I’ll give you a quick update on where all my projects stand as of now.

Dronefall Five: The Dronefall series is two-thirds done. That’s amazing. I’m taking this milestone and going back to read through the whole series myself, taking notes. Guys, you know it’s complicated. I’ve got to make sure I didn’t forget anything or drop any threads before I try to tie it all up in the final two books. So, Five is in the plotting phase. I hope to outline the last two books all in one shot. I want to make sure it builds exactly how I want it to. Once I start writing, I have a feeling the finale will go fast. I’m excited about it.

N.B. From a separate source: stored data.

(** An awake worker comes closer to the list; it may go to sleep after looking
    into it. *)
Lemma worker_step t ts a a' :
  (0 < before_take t)%nat -> becomes t ts -> moves t ts a a' ->
  exists t', (t' ∈ ts) /\ ((0 < before_take t')%nat \/ asleep t' = true) /\ (taker t = false -> (0 < before_take t' < before_take t)%nat).
Proof.
  intros Hw Hb Hm.
  assert (Hts : exists t', (t' ∈ ts) /\ ((0 < before_take t')%nat \/ asleep t' = true) /\
    ((0 < before_take t' < before_take t)%nat \/ taker t = true)).
  { destruct t; cbn [becomes moves before_take] in *; try lia; unfold takes in *;
      repeat match goal with
      | H : _ \/ _ |- _ => destruct H
      | H : exists _, _ |- _ => destruct H
      | k : cont |- _ => destruct k
      | H : match ?l with [] => _ | _ => _ end |- _ => destruct l
      | H : _ /\ _ |- _ => destruct H
      end; subst; cbn in *; try lia; eexists; (split; [by left|]); cbn;
      (split; [first [by left; lia|by right]|first [by left; lia|by right]]). }
  destruct Hts as (t' & Hin & H0 & Hlt). exists t'. split; [done|]. split; [done|].
  intros Hn. destruct Hlt as [|Hx]; [done|congruence].
Qed.

(** Steps to the pop of the queue [q] for a thread that is about to use it. *)
Definition before_pop (q : Z) (t : thread) : nat :=
  let at_ q' d := if decide (q' = q) then d else 0%nat in
  let cont k d := match k with KTop q' => at_ q' d | _ => 0%nat end in
  match t with
  | TPop q' _ _ => at_ q' 1
  | TGrab q' => at_ q' 2
  | TTop q' => at_ q' 3
  | TDel _ k => cont k 4
  | TMark _ k => cont k 5
  | TRemove _ k => cont k 6
  | TRel _ k => cont k 7
  | TPut _ _ next => at_ next 8
  | _ => 0
  end%nat.

(** Steps until a thread that has used the queue [q] decides about it. *)
Definition before_ready (q : Z) (t : thread) : nat :=
  let at_ q' d := if decide (q' = q) then d else 0%nat in
  match t with
  | TRef _ _ q' | TNext q' _ => at_ q' 2
  | TReady _ q' | TPut q' _ _ => at_ q' 1
  | TRun q' _ _ _ => at_ q' 3
  | _ => 0
  end%nat.

Lemma before_cases q t :
  q ∈ tokens t -> t <> TKept q -> (0 < before_pop q t)%nat \/ (0 < before_ready q t)%nat \/ t = TFree q.
Proof.
  intros Hq Hk. revert Hq. destruct t; cbn; try (by intros ?%elem_of_nil);
    try (by intros ->%list_elem_of_singleton; destruct Hk);
    try (by intros ->%list_elem_of_singleton; rewrite decide_True by done; auto with lia).
  - by intros ->%list_elem_of_singleton; auto.
  - intros [-> | ->%list_elem_of_singleton]%elem_of_cons; [right; left|left]; rewrite decide_True by done; lia.
  - destruct k; cbn; [intros ->%list_elem_of_singleton; left; rewrite decide_True by done; lia|by intros ?%elem_of_nil..].
  - destruct k; cbn; [intros ->%list_elem_of_singleton; left; rewrite decide_True by done; lia|by intros ?%elem_of_nil..].
  - destruct k; cbn; [intros ->%list_elem_of_singleton; left; rewrite decide_True by done; lia|by intros ?%elem_of_nil..].
  - destruct k; cbn; [intros ->%list_elem_of_singleton; left; rewrite decide_True by done; lia|by intros ?%elem_of_nil..].
Qed.

(** ** Sleepers

    What the watcher counts. *)

Definition weigh (f : thread -> Z) (pool : list thread) : Z := foldr (fun t n => f t + n) 0 pool.

Definition sleeping (t : thread) : Z := match t with TTest | TWait | TWoken => 1 | _ => 0 end.
Definition waiting_on (t : thread) : Z := match t with TWait => 1 | _ => 0 end.

Lemma weigh_app f pool pool' : weigh f (pool ++ pool') = weigh f pool + weigh f pool'.
Proof. induction pool as [|t pool IH]; [done|]. cbn [app weigh foldr] in *. unfold weigh in *. lia. Qed.

Lemma weigh_replicate f n t : f t = 0 -> weigh f (replicate n t) = 0.
Proof. intros E. induction n as [|n IH]; [done|]. cbn [replicate weigh foldr]. rewrite E. exact IH. Qed.

Lemma weigh_perm f pool pool' : pool ≡ₚ pool' -> weigh f pool = weigh f pool'.
Proof. unfold weigh. induction 1; cbn [foldr]; lia. Qed.

Lemma weigh_in f t pool : (forall x, 0 <= f x) -> t ∈ pool -> f t <= weigh f pool.
Proof.
  intros Hf Ht. apply list_elem_of_split in Ht as (l1 & l2 & ->). rewrite weigh_app.
  assert (H0 : forall l, 0 <= weigh f l) by (intros l; induction l as [|x l IH]; [done|]; cbn; specialize (Hf x); unfold weigh in *; lia).
  pose proof (H0 l1). pose proof (H0 l2). cbn. unfold weigh in *. lia.
Qed.

Record watch_ok (v : watcher) (pool : list thread) : Prop := {
  wo_sleep : wa_sleep v = weigh sleeping pool;
  wo_count : wa_waiting v + wa_woken v = weigh waiting_on pool;
  wo_pos : 0 <= wa_waiting v /\ 0 <= wa_woken v;
  wo_mutex : wa_mutex v = true -> TTest ∈ pool
}.

Definition watch (sy : system) : watcher := sh_watch (sy_shared sy).

(** Threads that do not look at the watcher. *)
Definition watches (t : thread) : bool :=
  match t with
  | TLoop | TTop _ | TSleep | TTest | TWait | TWoken | TEnd | TKept _ | TTimer | TLook | TSignal | TQuit => true
  | _ => false
  end.

Lemma unwatched {rt : Runtime} t s ts s' :
  watches t = false -> thread_step t s = Some (ts, s') ->
  sh_watch s' = sh_watch s /\ weigh sleeping ts = 0 /\ weigh waiting_on ts = 0.
Proof.
  destruct t; cbn [thread_step watches]; intros Hw H; try done;
    repeat (apply bind_Some in H as ([] & _ & H) || apply bind_Some in H as (? & _ & H)); simplify_eq; try done;
    repeat case_match; try done; repeat match goal with k : cont |- _ => destruct k end; done.
Qed.

Lemma watch_ok_step {rt : Runtime} t s ts s' rest :
  watch_ok (sh_watch s) (t :: rest) -> wa_quit (sh_watch s) = false -> wa_quit (sh_watch s') = false ->
  thread_step t s = Some (ts, s') -> watch_ok (sh_watch s') (ts ++ rest).
Proof.
  intros [W1 W2 W3 W4] Hq Hq' Hst. destruct (watches t) eqn:Ew.
  - assert (E : exists k v, watch_step t (sh_total s) (sh_watch s) = (k, v) /\ ts = [k] /\ sh_watch s' = v).
    { destruct (watch_step t (sh_total s) (sh_watch s)) as [k v] eqn:E. exists k, v. split; [done|].
      destruct t; try done; cbn [thread_step] in Hst; rewrite E in Hst; by injection Hst as <- <-. }
    destruct E as (k & v & E & -> & Ev). rewrite Ev in *. clear Hst Ev s'. set (v0 := sh_watch s) in *. clearbody v0.
    cbn [weigh foldr app] in *. fold (weigh sleeping rest) in *. fold (weigh waiting_on rest) in *.
    rewrite elem_of_cons in W4.
    destruct t; try done; cbn [watch_step sleeping waiting_on] in *; try rewrite Hq in E;
      repeat match type of E with
      | context [wa_mutex ?v] => destruct (wa_mutex v) eqn:Em
      | context [?x =? ?y] => destruct (x =? y)
      | context [?x >=? ?y] => destruct (x >=? y)
      | context [0 <? ?x] => destruct (Z.ltb_spec 0 x)
      end; injection E as <- <-; cbn [cond_broadcast wa_quit] in *; try done;
      try (unfold cond_signal; destruct (Z.ltb_spec 0 (wa_waiting v0)));
      (split; cbn [weigh foldr sleeping waiting_on wa_sleep wa_waiting wa_woken wa_mutex app];
       fold (weigh sleeping rest); fold (weigh waiting_on rest); rewrite ?elem_of_cons; rewrite ?Em in *; try lia; try (by auto)).
    all: try (intros Hm; destruct (W4 Hm); [done|by right]).
  - destruct (unwatched t s ts s' Ew Hst) as (Ev & E1 & E2). rewrite Ev.
    assert (Et : sleeping t = 0 /\ waiting_on t = 0 /\ t <> TTest) by (by destruct t). destruct Et as (Et1 & Et2 & Et3).
    cbn [weigh foldr] in W1, W2. split; rewrite ?weigh_app.
    + unfold weigh in *. lia.
    + unfold weigh in *. lia.
    + done.
    + intros Hm. apply elem_of_app. right. apply W4, elem_of_cons in Hm as [E|Hm]; [by rewrite <- E in Et3|exact Hm].
Qed.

This Time Webcomic: You heard me. The whole thing is scripted and thumbnailed and the whole first episode, plus some, has been sketched, digitally. I’ve got some stuff to learn about coloring, which is important. This is going to be a color comic. It wouldn’t be the same in black and white or screen-tones. I promise it’s still coming. I’ll give you the release date as soon as I’m confident.

Stardrift Nights Blog: I’m about to do a major overhaul on my online presence. This whole blog is going to be edited, rebranded and moved to WordPress. It’s time for me to get serious, I’ve decided. I’m going to start focusing on building my email list—something that basically doesn’t exist, even though I started this blog way back in 2014. I want to become a lot more useful to my readers. You guys deserve better content, and I’m ready to step it up.

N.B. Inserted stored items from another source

(* ===== verification/Sha1.v ===== *)
(** * SHA-1 and its HMAC (src/lualib/lsha1.c)

    The C code keeps the message schedule in a circular block of 16 words, takes
    the message in pieces and counts the bits in two 32-bit words.  The
    reference is the algorithm of FIPS 180: a schedule of 80 words, the
    compression of the padded message block by block. *)

From S2P Require Import Prelude.

#[local] Open Scope word_scope.

Definition SHA1_DIGEST_SIZE : Z := 20.
Definition BLOCKSIZE : Z := 64.

(** [SHA1_CTX]; the five words of [state] are a tuple. *)
Definition regs : Type := Z * Z * Z * Z * Z.
Record SHA1_CTX := Ctx { state : regs; count : Z * Z; cbuffer : list Z }.

Definition rol (value bits : Z) : Z := (value <<< bits) .| (value >>> (32 - bits)).

(** A word of [block.l]. *)
Definition lw (l : list Z) (i : Z) : Z := default 0 (aget l i).
Definition set_lw (l : list Z) (i x : Z) : list Z := <[Z.to_nat i := x]> l.

(** On a little-endian machine. *)
Definition blk0 (i : Z) (l : list Z) : Z * list Z :=
  let x := (rol (lw l i) 24 .& 0xFF00FF00) .| (rol (lw l i) 8 .& 0x00FF00FF) in (x, set_lw l i x).

Definition blk (i : Z) (l : list Z) : Z * list Z :=
  let x := rol (lw l ((i + 13) .& 15) .^ lw l ((i + 8) .& 15) .^ lw l ((i + 2) .& 15) .^ lw l (i .& 15)) 1 in
  (x, set_lw l (i .& 15) x).

(** [R0(v,w,x,y,z,i)] and so on, where [m] is [blk0(i)] or [blk(i)].  The next
    call names the variables one place on. *)
Definition R0 (m : Z) (s : regs) : regs :=
  let '(v, w, x, y, z) := s in
  (u32 (z + ((w .& (x .^ y)) .^ y) + m + 0x5A827999 + rol v 5), v, rol w 30, x, y).
Definition R1 (m : Z) (s : regs) : regs := R0 m s.
Definition R2 (m : Z) (s : regs) : regs :=
  let '(v, w, x, y, z) := s in
  (u32 (z + (w .^ x .^ y) + m + 0x6ED9EBA1 + rol v 5), v, rol w 30, x, y).
Definition R3 (m : Z) (s : regs) : regs :=
  let '(v, w, x, y, z) := s in
  (u32 (z + (((w .| x) .& y) .| (w .& x)) + m + 0x8F1BBCDC + rol v 5), v, rol w 30, x, y).
Definition R4 (m : Z) (s : regs) : regs :=
  let '(v, w, x, y, z) := s in
  (u32 (z + (w .^ x .^ y) + m + 0xCA62C1D6 + rol v 5), v, rol w 30, x, y).

Definition round (st : regs * list Z) (i : Z) : regs * list Z :=
  let '(s, l) := st in
  let '(m, l) := if i <? 16 then blk0 i l else blk i l in
  (if i <? 16 then R0 m s else if i <? 20 then R1 m s else if i <? 40 then R2 m s
   else if i <? 60 then R3 m s else R4 m s, l).

(** The 16 words of 64 bytes, as the machine reads them. *)
Definition words (buffer : list Z) : list Z :=
  map (fun i => get_le (take 4 (drop (4 * i) buffer))) (seq 0 16).

Definition add_regs (s t : regs) : regs :=
  let '(a, b, c, d, e) := s in
  let '(a', b', c', d', e') := t in
  (u32 (a + a'), u32 (b + b'), u32 (c + c'), u32 (d + d'), u32 (e + e')).

Definition SHA1_Transform (st : regs) (buffer : list Z) : regs :=
  add_regs st (foldl round (st, words buffer) (seqZ 0 80)).1.

Definition init_state : regs := (0x67452301, 0xEFCDAB89, 0x98BADCFE, 0x10325476, 0xC3D2E1F0).

(** [buffer] is what was there before. *)
Definition sat_SHA1_Init (buffer : list Z) : SHA1_CTX := Ctx init_state (0, 0) buffer.

(** [(context->count[0] += len << 3) < (len << 3)]: the sum is cut to 32 bits,
    [len << 3] is a [size_t]. *)
Definition add_count (c : Z * Z) (len : Z) : Z * Z :=
  let '(c0, c1) := c in
  let bits := u64 (Z.shiftl len 3) in
  let c0 := u32 (c0 + bits) in
  let c1 := if c0 <? bits then u32 (c1 + 1) else c1 in
  (c0, u32 (c1 + (len >>> 29))).

(** [for ( ; i + 63 < len; i += 64)]: the state and the last [i]. *)
Fixpoint blocks_loop (fuel : nat) (s : regs) (data : list Z) (i : Z) : regs * Z :=
  match fuel with
  | O => (s, i)
  | S fuel =>
      if i + 63 <? zlen data then
        blocks_loop fuel (SHA1_Transform s (take 64 (drop (Z.to_nat i) data))) data (i + 64)
      else (s, i)
  end.

Definition sat_SHA1_Update (c : SHA1_CTX) (data : list Z) : option SHA1_CTX :=
  let len := zlen data in
  let j := ((count c).1 >>> 3) .& 63 in
  let cnt := add_count (count c) len in
  if j + len >? 63 then
    buf ← memcpy (cbuffer c) j data 0 (64 - j);
    let s := SHA1_Transform (state c) buf in
    let '(s, i) := blocks_loop (length data) s data (64 - j) in
    buf ← memcpy buf 0 data i (len - i);
    Some (Ctx s cnt buf)
  else
    buf ← memcpy (cbuffer c) j data 0 len;
    Some (Ctx (state c) cnt buf).

(** The byte [i & 3] of a word, the most significant first. *)
Definition be_byte (x i : Z) : Z := u8 ((x >>> ((3 - (i .& 3)) * 8)) .& 255).

Definition finalcount (c : Z * Z) : list Z :=
  map (fun i => be_byte (if i >=? 4 then c.1 else c.2) i) (seqZ 0 8).

(** [while ((context->count[0] & 504) != 448)] *)
Fixpoint pad_loop (fuel : nat) (c : SHA1_CTX) : option SHA1_CTX :=
  match fuel with
  | O => None
  | S fuel =>
      if negb (((count c).1 .& 504) =? 448) then c ← sat_SHA1_Update c [0]; pad_loop fuel c
      else Some c
  end.

Definition digest_of (s : regs) : list Z :=
  let '(a, b, c, d, e) := s in
  map (fun i => be_byte (lw [a; b; c; d; e] (i >>> 2)) i) (seqZ 0 20).

Definition sat_SHA1_Final (c : SHA1_CTX) : option (list Z) :=
  let fc := finalcount (count c) in
  c ← sat_SHA1_Update c [128];
  c ← pad_loop 64 c;
  c ← sat_SHA1_Update c fc;
  Some (digest_of (state c)).

(** [mem] is what the contexts on the stack held before. *)
Definition lsha1 (mem text : list Z) : option (list Z) :=
  c ← sat_SHA1_Update (sat_SHA1_Init mem) text; sat_SHA1_Final c.

(** The key as 16 words, each xored. *)
Definition xor_key (key : list Z) (x : Z) : list Z :=
  concat (map (fun k => put_le 4 (k .^ x)) (words key)).

Definition lhmac_sha1 (mem key text : list Z) : option (list Z) :=
  rkey ← (if zlen key >? BLOCKSIZE then
            d ← lsha1 mem key; memcpy (replicate 64 0) 0 d 0 SHA1_DIGEST_SIZE
          else memcpy (replicate 64 0) 0 key 0 (zlen key));
  let rkey := xor_key rkey 0x5c5c5c5c in
  ctx1 ← sat_SHA1_Update (sat_SHA1_Init mem) rkey;
  let rkey := xor_key rkey (0x5c5c5c5c .^ 0x36363636) in
  ctx2 ← sat_SHA1_Update (sat_SHA1_Init mem) rkey;
  ctx2 ← sat_SHA1_Update ctx2 text;
  digest2 ← sat_SHA1_Final ctx2;
  ctx1 ← sat_SHA1_Update ctx1 digest2;
  sat_SHA1_Final ctx1.

Definition ascii_codes (s : string) : list Z := map (fun a => Z.of_N (Ascii.N_of_ascii a)) (String.list_ascii_of_string s).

Instagram and Pinterest: For anybody who doesn’t know (and I’m surprised if you don’t, because most of you probably came from there) I have an Instagram. Actually, I have two. My author account is @albuehrerauthor and I also have an art account now, @thewhisperingsketchbook. I’m hoping to make some improvements to both soon, rebranding slightly and incorporating better video content. Like my blog, I want to use my Instagram to provide more value to my followers, not just talk about myself. I really don’t like to talk about myself that much.

I’ve also got a Pinterest account that I definitely need to learn to leverage better. I’ve noticed probably 95% of the blog posts I read are ones I find while browsing Pinterest. I really need to start using it to better help people find Stardrift Nights. So, I’ve got work to do there, too.

The Boy Who Called The Foxes Standalone Novel: I’m so excited to get back into this one. Some of you might remember I finished the first draft of this novel early this spring. I’m going to start editing it, probably before the month is out, prepping for—my favorite season ever—when I’ll release it. That’s on the agenda for October. I’m so excited. I know I keep saying TBWCTF is going to be a pumpkin-spice latte in book form, but I mean it.

Secret Project: Yep, I’ve got another secret project underway. It’s actually going to be pretty easy for me, and something I think probably a lot of my friends and followers will appreciate. I’m not going to say much about it just yet, but it’s going to be out soon, and I think you’ll enjoy it.

So, what is that? Six projects I’m working on to varying degrees right now? That’s how I like it. It’s very stimulating. I hope you’re excited for at least one of these things, and I hope you’re doing well on your own projects.